═══ Data shown ═══

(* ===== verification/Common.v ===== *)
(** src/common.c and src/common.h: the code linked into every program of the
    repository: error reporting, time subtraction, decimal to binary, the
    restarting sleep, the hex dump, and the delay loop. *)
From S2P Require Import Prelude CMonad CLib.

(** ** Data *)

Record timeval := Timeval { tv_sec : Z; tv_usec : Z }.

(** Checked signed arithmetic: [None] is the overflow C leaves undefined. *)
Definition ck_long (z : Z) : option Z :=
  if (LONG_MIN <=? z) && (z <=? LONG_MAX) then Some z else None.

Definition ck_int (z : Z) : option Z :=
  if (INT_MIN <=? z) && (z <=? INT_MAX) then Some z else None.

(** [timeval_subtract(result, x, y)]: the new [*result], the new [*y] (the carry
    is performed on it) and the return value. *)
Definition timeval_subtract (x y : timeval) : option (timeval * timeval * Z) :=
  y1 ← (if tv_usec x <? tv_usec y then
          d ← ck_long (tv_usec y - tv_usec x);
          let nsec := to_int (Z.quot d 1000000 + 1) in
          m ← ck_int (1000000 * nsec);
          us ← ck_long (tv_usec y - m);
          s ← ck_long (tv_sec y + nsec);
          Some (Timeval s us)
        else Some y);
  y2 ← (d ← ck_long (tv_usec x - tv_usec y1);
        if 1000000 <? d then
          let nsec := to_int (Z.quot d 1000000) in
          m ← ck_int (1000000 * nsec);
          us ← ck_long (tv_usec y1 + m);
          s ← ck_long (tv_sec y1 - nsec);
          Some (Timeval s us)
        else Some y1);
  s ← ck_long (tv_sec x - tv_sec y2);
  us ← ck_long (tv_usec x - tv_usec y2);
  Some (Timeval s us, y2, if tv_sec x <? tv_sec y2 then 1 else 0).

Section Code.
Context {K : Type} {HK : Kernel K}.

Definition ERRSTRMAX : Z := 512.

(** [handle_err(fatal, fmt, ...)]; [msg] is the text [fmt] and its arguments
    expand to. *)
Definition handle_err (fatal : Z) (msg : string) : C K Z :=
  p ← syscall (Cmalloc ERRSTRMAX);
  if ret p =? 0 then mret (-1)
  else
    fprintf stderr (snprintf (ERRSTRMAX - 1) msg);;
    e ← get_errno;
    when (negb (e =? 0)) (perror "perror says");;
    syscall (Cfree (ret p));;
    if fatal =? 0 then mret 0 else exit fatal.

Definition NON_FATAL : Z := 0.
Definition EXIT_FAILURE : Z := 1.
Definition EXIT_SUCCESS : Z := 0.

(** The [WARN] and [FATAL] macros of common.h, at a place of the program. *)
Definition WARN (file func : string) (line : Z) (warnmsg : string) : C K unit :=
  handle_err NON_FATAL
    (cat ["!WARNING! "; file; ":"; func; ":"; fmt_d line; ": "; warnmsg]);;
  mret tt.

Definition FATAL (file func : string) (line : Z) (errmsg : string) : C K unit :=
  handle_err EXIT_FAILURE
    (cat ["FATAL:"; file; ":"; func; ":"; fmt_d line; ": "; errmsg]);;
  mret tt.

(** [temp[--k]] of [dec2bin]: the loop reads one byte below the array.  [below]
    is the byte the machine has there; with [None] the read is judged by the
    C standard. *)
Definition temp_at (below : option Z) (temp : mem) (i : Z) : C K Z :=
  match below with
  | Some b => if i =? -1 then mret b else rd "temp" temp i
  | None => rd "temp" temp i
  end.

═══

* Try it *
Return each line of the data that contains the string "loop".

* Answer to the problem *
    restarting sleep, the hex dump, and the delay loop. *)
(** [temp[--k]] of [dec2bin]: the loop reads one byte below the array.  [below]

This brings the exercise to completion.